Hi,
I'm running samtools (version 1.3.1, Ubuntu 17.04 default) to generate a VCF from a reference and some BAM files:
samtools mpileup --ff 0x800 -r my_contig -v -f my_genome.fa *.bam -o my.vcf
But in the VCF file, all lines have a format like:
my_contig 4 . A <*> 0 . DP=1;I16=1,0,0,0,34,1156,0,0,0,0,0,0,0,0,0,0;QS=1,0;MQ0F=1 PL 0,0,0 0,3,4
In short, ALT (alternative allele) is set to be "<>". From the VCF specification, * indicates a deletion, while brackets indicate some sort of ID string. To me, none of these make much sense, and here the depth is 1 - how can there be any variants here? (For actual polymorphic sites, ALT is something like G,<>. As if that helps.)
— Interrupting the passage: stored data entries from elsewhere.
(** * Series keys: encoding, decoding and comparison

    A shallow embedding of [tsdb/series/series_file.go]: the binary
    series-key codec of the storage engine.  A key is built from a
    measurement name and an ordered tag set; it holds a table of 16-bit
    big-endian lengths followed by the concatenated bytes.

    Go values are modelled as follows.
    - [int] is [Z].  Every [int] of this file is a length, a position or a
      sum of lengths of slices that are held in memory, hence far below
      [2^63]; the 64-bit wrap-around of [int] is therefore not written out.
      The conversions to [uint16] and to [byte], which do lose bits, are.
    - A byte slice that the code writes to, or hands out as a view of a
      shared buffer, is a [slice]: a window (pointer, offset, length,
      capacity) on a backing array kept in a [heap].  [nil] is [None].
    - The name and the tags given to the encoder are byte slices as well.
      [AppendSeriesKey_slices] takes them as slices of the heap, which may
      share memory with the destination; [AppendSeriesKey] takes the bytes
      they hold, and is the same function whenever no argument has a byte
      in the range that is written ([AppendSeriesKey_slices_by_value]): on
      a nil destination, on one that has to grow, and on arguments that
      stay clear of the bytes appended in place.  The name and tags that
      the decoder returns are modelled by the bytes they hold (in Go these
      are views of the decoded buffer).
    - A run-time panic (index or slice bounds out of range) is [Panic]. *)

From Stdlib Require Import ZArith Lia List.
From Stdlib Require Init.Byte Strings.Byte.
From stdpp Require Import base list.

Local Open Scope Z_scope.

(** ** Bytes and fixed-width conversions *)

Abbreviation byte := Init.Byte.byte.

Definition byte_to_Z (b : byte) : Z := Z.of_N (Strings.Byte.to_N b).

(** Go's [byte(v)] on an unsigned value: the low eight bits. *)
Definition byte_of_Z (z : Z) : byte :=
  default Init.Byte.x00 (Strings.Byte.of_N (Z.to_N (z mod 256))).

(** Go's [uint16(v)] on an [int]: the low sixteen bits. *)
Definition uint16 (z : Z) : Z := z mod 65536.

(** [len] of a byte string held by value. *)
Definition blen (l : list byte) : Z := Z.of_nat (length l).

(** ** Results and the heap monad *)

Inductive result (A : Type) : Type :=
| Ok (a : A)
| Panic.
Arguments Ok {A} a.
Arguments Panic {A}.

Definition rbind {A B} (r : result A) (k : A -> result B) : result B :=
  match r with
  | Ok a => k a
  | Panic => Panic
  end.

(** Backing arrays, in allocation order; a pointer is an index. *)
Abbreviation heap := (list (list byte)).

Definition M (A : Type) : Type := heap -> result (A * heap).

Definition ret {A} (a : A) : M A := fun h => Ok (a, h).

Definition bind {A B} (m : M A) (k : A -> M B) : M B :=
  fun h => match m h with
           | Ok (a, h') => k a h'
           | Panic => Panic
           end.

Definition lift {A} (r : result A) : M A :=
  fun h => match r with
           | Ok a => Ok (a, h)
           | Panic => Panic
           end.

(** Runs a computation that only reads the heap. *)
Definition reading {A} (f : heap -> result A) : M A :=
  fun h => lift (f h) h.

Declare Scope go_scope.
Delimit Scope go_scope with go.
Notation "x <- m ; k" := (bind m (fun x => k))
  (at level 20, m at level 100, k at level 200, only parsing) : go_scope.
Notation "'do' m ; k" := (bind m (fun _ => k))
  (at level 20, m at level 100, k at level 200, only parsing) : go_scope.
Notation "x <-? r ; k" := (rbind r (fun x => k))
  (at level 20, r at level 100, k at level 200, only parsing) : go_scope.
Local Open Scope go_scope.

(** ** Slices *)

Record slice : Type := Slice {
  s_ptr : nat;   (* the backing array *)
  s_off : Z;     (* where the window starts in it *)
  s_len : Z;
  s_cap : Z;     (* the backing array ends at s_off + s_cap *)
}.

(** A [[]byte]; [None] is [nil]. *)
Abbreviation bytes := (option slice).

Definition len (b : bytes) : Z :=
  match b with
  | Some s => s_len s
  | None => 0
  end.

Definition cap (b : bytes) : Z :=
  match b with
  | Some s => s_cap s
  | None => 0
  end.

Definition is_nil (b : bytes) : bool :=
  match b with
  | Some _ => false
  | None => true
  end.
I'm quite confused by this, and a subsequent 'bcftools' similarly fails:
Symbolic alleles other than <DEL> are currently not supported: <*> at my_contig:4
I can generate the consensus using a program I've written myself, but I would like to leverage whatever magic bcftools uses to QC polymorphisms, and also I think it is better to stick to more mainstream tools - providing they work, that is.
Was there ever a resolution to this problem? I'm also trying to get a consensus out of my vcf (same reason, I want the QC), and running into exactly the same error.
If you want a solution, i.e., to not have to deal with these ridiculous <*> calls, then piping
bcftools mpileup
intobcftools call
should not result in these alleles being included in your final VCF. Check out my code here (Analysis Step 7): https://github.com/kevinblighe/ClinicalGradeDNAseq/blob/master/AnalysisMasterVersion1.shit's generated here: https://github.com/samtools/samtools/blob/master/bam2bcf.c#L741 I think there is no call/no ALT here. Did you bcftools call with '--variants-only' ?
I didn't use --variants-only (it's not an option to 'bcftools consensus', which I used). The output is from samtools and not bcftools, anyway. Thanks for the code pointer, but I can't really understand how this is supposed to work.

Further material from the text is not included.